A silent revolution in low cost metal printing is building and developing, mostly out of sight. Previously, we have described what characterizes these companies and we have examined a number of players in this market. Now, thanks in part to the readers who have contacted me, I will be adding other companies that are also working on low cost metal machines. If you know more, please let me know via Joris (at) 3dprint.com.
Alkimat is a Brazilian metal 3D printing company that owns a cylindrical construction machine. Interestingly, the cylinder is horizontal, and inside that cylinder is another platform of cylindrical construction that is vertical. It works similar to Trumpf powder bed laser melting machines and can print 316L stainless steel, aluminum, titanium, copper, brass, Inconel, some ceramics and polymers. Being able to print polymers such as polyamide on the same machine as metals is unique. The emphasis is on 316L, aluminum and Inconel 718.
The machine, the Laser Funde 200, has open parameters and allows users to modify and have access to all necessary parameters. Relevant machine parameters can be updated and changed to make it easier to enter, add your own materials, or qualify new materials. In this regard, it is a very similar configuration to that offered by Open Additive and Freemelt.
Headmade uses selective laser sintering (SLS), or powder bed fusion, of polymers to make metal parts. A metal polymer matrix powder is shaped and sintered in the machine. The polymer melts, leaving a green metallic component which can then be sintered and peeled off in an oven. In addition, unused materials can be recycled for new construction.
Headmade does what BASF Ultrafuse does for material extrusion. The little extra: The company claims a uniform shrinkage of 16%, which would make its process much easier to predict than other MIM, binder jet and bonded metal technologies. I don’t understand why they haven’t been bought by BASF or EOS yet. The company now works with Tungsten, Stellite, 316L and 6Al4V Titanium.
This process is ingenious and could potentially mean that many polymer systems could produce metal parts. This would make metal much more accessible to an installed base of tens of thousands of highly productive SLS systems. It would also be exciting to be able to process metal parts on a Sinterit Lisa or the Formlabs Fuse1, turning these super affordable systems into metal part suppliers.
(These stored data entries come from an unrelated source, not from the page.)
(* ===== verification/PassthroughOwn.v ===== *)
(** * Who owns a host descriptor

    The pass-through file system keeps every descriptor it opens either in the
    inode table or in the handle table, closes it when the entry goes, and
    never closes another one; its thread is root again after every request.
    The invariant [inv] says so of a state and of the world, with the list of
    the descriptors a running method holds itself; the rules for [runs] carry
    it through the bodies of the methods. *)

From S2P Require Import Prelude Format GuestMem DescUtils Multikey FuseAbi FsServer FsInvariant Passthrough.

(** Rules for the calls of a body, for [own]. *)
Create HintDb own discriminated.

Module PassthroughOwn.
Import FuseAbi FsServer Passthrough.
Import Multikey(main, alt, one_to_one).

(** ** The descriptors of a table *)

Section files.
Context {A : Type} (f : A -> Z).
Implicit Types (m : gmap Z A).

Lemma files_of_empty : files_of f ∅ = [].
Proof. unfold files_of. by rewrite map_to_list_empty. Qed.

Lemma files_of_insert m i x : m !! i = None -> files_of f (<[i := x]> m) ≡ₚ f x :: files_of f m.
Proof. intros Hi. unfold files_of. by rewrite map_to_list_insert. Qed.

Lemma files_of_delete m i x : m !! i = Some x -> files_of f m ≡ₚ f x :: files_of f (delete i m).
Proof. intros Hi. rewrite <- files_of_insert by apply lookup_delete_eq. by rewrite insert_delete_id. Qed.

Lemma files_of_delete_None m i : m !! i = None -> files_of f (delete i m) ≡ₚ files_of f m.
Proof. intros Hi. by rewrite delete_id. Qed.

(** What an insertion displaces. *)
Lemma files_of_replace m i x :
  f x :: files_of f m ≡ₚ match m !! i with Some y => [f y] | None => [] end ++ files_of f (<[i := x]> m).
Proof.
  destruct (m !! i) as [y|] eqn:E; cbn [app]; [|by rewrite files_of_insert].
  rewrite (files_of_delete m i y) by done. rewrite <- insert_delete_eq, files_of_insert by apply lookup_delete_eq.
  constructor.
Qed.

Lemma files_of_alter m i (g : A -> A) : (forall x, f (g x) = f x) -> files_of f (alter g i m) ≡ₚ files_of f m.
Proof.
  intros Hg. destruct (m !! i) as [x|] eqn:E.
  - rewrite (files_of_delete m i x) by done.
    rewrite (files_of_delete (alter g i m) i (g x)) by (by rewrite lookup_alter_eq, E).
    by rewrite delete_alter_eq, Hg.
  - by rewrite alter_id by (intros ? ; rewrite E; done).
Qed.
End files.

(** ** The invariant *)

Section own.
Context {W : Type} `{HostLaws W} (INIT_BINARY : list byte).
Context (base : gset Z) (stray : nat).

#[local] Existing Instance Passthrough.pfs_ret.
#[local] Existing Instance Passthrough.pfs_bind.

Abbreviation St := (PassthroughFs * W)%type.

(** The tables agree, and an entry knows its own number. *)
Record tables_ok (m : Inodes) : Prop := {
  tables_one : one_to_one m;
  tables_id i k d : main m !! i = Some (k, d) -> id_inode d = i }.

Definition owned (p : PassthroughFs) : list Z := inode_fds p ++ handle_fds p.

(** [L] are the descriptors a method holds, [base] those of other owners
    (among them [proc_self_fd]), [c] the credentials of the thread. *)
Record inv (c : Z * Z) (L : list Z) (s : St) : Prop := {
  inv_tables : tables_ok (inodes (fst s));
  inv_nodup : NoDup (L ++ owned (fst s));
  inv_base fd : fd ∈ L ++ owned (fst s) -> fd ∉ base;
  inv_open : open_fds (snd s) = base ∪ list_to_set (L ++ owned (fst s));
  inv_creds : creds (snd s) = c;
  inv_stray : stray_closes (snd s) = stray }.

(** A body that returns, holds [R] of its result after success, [E] after an error. *)
Definition runs_at {A} (c : Z * Z) (s : St) (x : pfs A) (R : A -> list Z) (E : list Z) : Prop :=
  exists r s', x s = Ret (r, s') /\ inv c match r with Ok a => R a | Err _ => E end s'.

Definition runs {A} (c : Z * Z) (L : list Z) (x : pfs A) (R : A -> list Z) (E : list Z) : Prop :=
  forall s, inv c L s -> runs_at c s x R E.

(** Who holds a descriptor does not matter to the world. *)
Lemma inv_perm c L L' p p' w :
  tables_ok (inodes p') -> L ++ owned p ≡ₚ L' ++ owned p' -> inv c L (p, w) -> inv c L' (p', w).
Proof.
  intros Ht Hp []; cbn [fst snd] in *. split; cbn [fst snd]; try done.
  - by rewrite <- Hp.
  - intros fd. rewrite <- Hp. apply inv_base0.
  - rewrite inv_open0. f_equal. apply list_to_set_perm_L. done.
Qed.
(** ** Rules *)

Lemma runs_mret {A} c L (a : A) E : runs c L (mret a : pfs A) (fun _ => L) E.
Proof. intros s Hi. by exists (Ok a), s. Qed.

Lemma runs_throw {A} c L e (R : A -> list Z) : runs c L (throw e) R L.
Proof. intros s Hi. by exists (Err e), s. Qed.

Lemma runs_bind {A B} c L (x : pfs A) (f : A -> pfs B) R R' E :
  runs c L x R E -> (forall a, runs c (R a) (f a) R' E) -> runs c L (x ≫= f) R' E.
Proof.
  intros Hx Hf s Hi. destruct (Hx s Hi) as (r & s' & Ex & Hi'). unfold runs_at, mbind, pfs_bind. rewrite Ex.
  destruct r as [a|e]; [by apply Hf|]. by exists (Err e), s'.
Qed.

Lemma runs_gets {A} c L (f : PassthroughFs -> A) E : runs c L (gets f) (fun _ => L) E.
Proof. intros s Hi. by exists (Ok (f s.1)), s. Qed.

Lemma runs_from_option {A} c L (o : option A) e : runs c L (from_option_or o e) (fun _ => L) L.
Proof. destruct o; [apply runs_mret|apply runs_throw]. Qed.

Lemma runs_if {A} c L (b : bool) (x y : pfs A) R E : runs c L x R E -> runs c L y R E -> runs c L (if b then x else y) R E.
Proof. by destruct b. Qed.

(** A call that closes nothing and changes no credentials. *)
Definition plain (k : syscall) : bool := match k with Close _ | Setresuid _ | Setresgid _ => false | _ => true end.

Lemma plain_close k fd : plain k = true -> k <> Close fd.
Proof. by intros ? ->. Qed.

(** What a call does to the invariant, by what it opens. *)
Lemma inv_sys c L k p w :
  inv c L (p, w) -> (forall fd, k <> Close fd) ->
  inv (creds (snd (sys k w)))
    (match fst (sys k w) with Ok r => match opened k r with Some fd => fd :: L | None => L end | Err _ => L end)
    (p, snd (sys k w)).
Proof.
  intros Hi Hc.
  assert (stray_closes (snd (sys k w)) = stray) as Es.
  { destruct Hi. rewrite host_stray. destruct k; try done. by edestruct Hc. }
  destruct (fst (sys k w)) as [r|e] eqn:Er; [destruct (opened k r) as [fd|] eqn:Eo|].
  - destruct (host_open _ _ _ _ Er Eo) as [Hn Ho], Hi; cbn [fst snd] in *. rewrite inv_open0 in *.
    assert (fd ∉ base /\ fd ∉ L ++ owned p) as [? ?] by set_solver.
    split; cbn [fst snd app]; try done; [by constructor| |rewrite Ho; set_solver].
    intros fd' [->|]%elem_of_cons; [done|by apply inv_base0].
  - pose proof (host_other _ _ _ Er Eo Hc) as Ho. destruct Hi; split; cbn [fst snd] in *; rewrite ?Ho; done.
  - pose proof (host_open_fails _ _ _ Er Hc) as Ho. destruct Hi; split; cbn [fst snd] in *; rewrite ?Ho; done.
Qed.

Lemma inv_plain c L k p w :
  inv c L (p, w) -> plain k = true ->
  inv c (match fst (sys k w) with Ok r => match opened k r with Some fd => fd :: L | None => L end | Err _ => L end)
    (p, snd (sys k w)).
Proof.
  intros Hi Hk. pose proof (inv_sys _ _ k _ _ Hi (fun fd => plain_close k fd Hk)) as Hs.
  destruct Hi. cbn [snd] in *. rewrite host_creds in Hs. destruct k; by rewrite <- inv_creds0.
Qed.
(** C10. The handshake: a driver that says it is ready, and then that some ports
    are, in any order, learns from the messages exactly the ports of the
    device; those it named are open, a console when they are one, and have
    their name. *)
Theorem handshake_announces_ports win ps l :
  Zlength ps < 2 ^ 32 -> 0 <= (get_win_size win).1 < 2 ^ 16 -> 0 <= (get_win_size win).2 < 2 ^ 16 ->
  Forall (fun i => (i < length ps)%nat) l ->
  exists c, commands win ps ConsoleControl_new (ready_commands l) = Ret c /\ forall j, learned ∅ c !! j = port_view ps l j.
Proof.
  intros Hps Hw1 Hw2 Hl. unfold ready_commands. cbn [commands]. unfold handle_command at 1. cbn [event].
  change (VIRTIO_CONSOLE_DEVICE_READY =? VIRTIO_CONSOLE_DEVICE_READY) with true. cbn [mbind outcome_bind].
  apply (ready_ports_learned win ps l []); [done..|]. intros j. rewrite announce_learned by lia. unfold port_view.
  destruct (Z.ltb_spec j 0).
  - rewrite (proj2 (Z.leb_gt _ _)) by lia. done.
  - rewrite (proj2 (Z.leb_le _ _)) by lia. cbn [andb]. destruct (Z.ltb_spec j (0 + Z.of_nat (length ps))).
    + destruct (lookup_lt_is_Some_2 ps (Z.to_nat j)) as [p Hp]; [lia|]. rewrite Hp. cbn. by rewrite bool_decide_false by set_solver.
    + rewrite lookup_ge_None_2 by lia. done.
Qed.

(** ** Requests of the guest that go wrong *)

(** A command for a port that does not exist. *)
Lemma bad_port_panics win ps c i : (length ps <= Z.to_nat i)%nat -> handle_command win ps c (mkControl i VIRTIO_CONSOLE_PORT_READY 1) = Panic.
Proof. intros Hi. unfold handle_command. cbn. by rewrite lookup_ge_None_2. Qed.

(** New buffers for messages do not fetch the messages that wait. *)
Lemma control_rxq_event_ignored fuel win d ev ok d' :
  is_activated d = true -> process fuel win d (QueueEv CONTROL_RXQ_INDEX) ev ok = Some (Ret d') ->
  control d' = control d /\ queues d' = queues d /\ device_state d' = device_state d.
Proof.
  unfold process. intros ->. cbn [Nat.eqb CONTROL_RXQ_INDEX CONTROL_TXQ_INDEX raise]. destruct (read_queue_event _ _); [|by intros [= <-]].
  cbn. unfold signal_used_queue. destruct (intc (irq d)); cbn; [destruct (irq_line (irq d)); cbn; [|done]|]; by intros [= <-].
Qed.
(* ===== verification/ConsolePort.v ===== *)
(** * The port threads of the console
    ([devices/src/virtio/console/]: [process_rx.rs], [process_tx.rs],
    [port_io.rs])

    A port that is open has a thread for its input and one for its output,
    each with its own copy of the queue.  The host side of a port is an
    interface, [PortInput] and [PortOutput]; the log sink, the interrupt key,
    the empty input and the file descriptors of [port_io.rs] are its
    instances.  A thread runs in turns: what the driver has written and whether
    the thread was told to stop come from outside before each turn.  The
    theorems: output leaves in order and whole, whatever the sink's rhythm;
    input reaches the driver's buffer and its length the used ring; the log
    keeps every byte and stays small; which threads can be stopped. *)

From S2P Require Import Prelude Utf8 GuestMem VirtQueue FuseAbi Console.

Module ConsolePort.
Import VirtQueue.
Import Console(ConsoleControl, IRQSignaler, signal_used_queue, port_open).

(** ** The host side of a port *)

(** The count that is returned and the bytes that are stored. *)
Inductive IoRead := Read (n : Z) (bs : list byte) | ReadWouldBlock | ReadFailed.

Inductive IoWrite := Wrote (n : Z) | WriteWouldBlock | WriteFailed.

Class PortInput (I : Type) := {
  read_volatile : I -> nat -> IoRead * I;
  wait_until_readable : I -> I }.

Class PortOutput (O : Type) := {
  write_volatile : O -> list byte -> IoWrite * O;
  wait_until_writable : O -> O }.

(** What the theorems use of an input: it delivers a stream of bytes into every
    buffer that is not empty. *)
Class PortInputLaws (I : Type) `{PortInput I} := {
  stream : I -> list byte;
  read_stream i n k bs i' : (0 < n)%nat -> read_volatile i n = (Read k bs, i') ->
    stream i = bs ++ stream i' /\ (length bs <= n)%nat /\ bytes_ok bs /\ k = Zlength bs;
  read_blocks i n i' : read_volatile i n = (ReadWouldBlock, i') -> stream i' = stream i;
  wait_stream i : stream (wait_until_readable i) = stream i;
  read_never_fails i n i' : read_volatile i n <> (ReadFailed, i') }.

(** What the theorems use of an output: what it accepts is appended to what it
    has, it makes progress, and it blocks a bounded number of times. *)
Class PortOutputLaws (O : Type) `{PortOutput O} := {
  written : O -> list byte;
  blocks : O -> nat;
  write_takes o bs n o' : write_volatile o bs = (Wrote n, o') ->
    0 <= n <= Zlength bs /\ (bs <> [] -> 0 < n) /\ written o' = written o ++ take (Z.to_nat n) bs /\ (blocks o' <= blocks o)%nat;
  write_blocks o bs o' : write_volatile o bs = (WriteWouldBlock, o') ->
    written (wait_until_writable o') = written o /\ (blocks (wait_until_writable o') < blocks o)%nat;
  write_never_fails o bs o' : write_volatile o bs <> (WriteFailed, o') }.

(** *** The log as a sink *)

(** A line, or what the buffer held when it grew too long. *)
Inductive LogLine := Line (bs : list byte) | MissingNewline (bs : list byte).

(** [logged]: what [log!] was given, [drained]: the bytes that have left the
    buffer; both are histories. *)
Record PortOutputLog := mkLog { buf : list byte; logged : list LogLine; drained : list byte }.

Definition FORCE_FLUSH_TRESHOLD : nat := 512.

Definition PortOutputLog_new : PortOutputLog := mkLog [] [] [].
If Headmade makes it work well, it could drastically change our industry.
No, Incus is not a PR agency that has successfully branched out into 3D printing itself. Incus is a company that offers a series of affordable machines dubbed Hammer. The most affordable is the Hammer Lab35, which uses lithography metal fabrication (LMM) developed at ETH Zurich.
The process is similar to the 3D printing processes used by Lithoz for ceramics and, indeed, the companies are cooperating. A combination of tank polymerization and metallic powder results in a green part which is then peeled off. Similar to Admatec, HoloAM and others, this means that they could produce large series with good definition, precision and surface quality. Densities of up to 99% may be possible and the company is working on several materials, including 316L.
This will be an interesting technology especially for small parts that need to be smooth on interior areas or very precise, while still being cost effective. The low-cost Lab35 means universities, materials companies, and manufacturing companies now have a very affordable way to experiment with the technology. The company aims to launch a production system next year.
Meta Additive is a binder spray company that uses its own binders. Their idea is that the new proprietary binders will reduce shrinkage, warping and allow them to increase construction speeds. The company hopes to reduce shrinkage rates to two percent. Meta Additive binders are filled with molecular ink, nanoparticles and microparticles. The company hopes that its formulations will eventually allow it to skip debinding steps and go directly from the 3D printer to heat treatment. This would significantly reduce costs. Meta Additive also aims to also perform a multi-material binder jet. The team is currently researching and working with Xaar and others to bring their technology to market.
Tritone’s ingenious 3D printing process claims to be able to manufacture parts at a rate of 1600 cc / h using titanium Ti64, stainless steels (316L 15-5 PH, 17-4 PH), tool steels ( M2, D2, H13, 4340), copper and Inconel 718. A rotating construction creates a wax mold, which is then filled with a suspended mixture of binder and metal powder. The resulting parts are unbound and sintered.
The company promises 99% dense parts and a larger part size than usual between 2mm and over 350mm. The company’s Tritone Dominant machine has a build volume of 400 x 240 x 120 mm and can produce layer thicknesses from 40 to 200 microns. The system comes with software that allows you to manage the machine’s five build tables. Tritone’s technology is new and from the outset the company has a variety of materials available while promising high productivity. The value proposition is interesting, but will they be the ones to make low-cost metal a reality?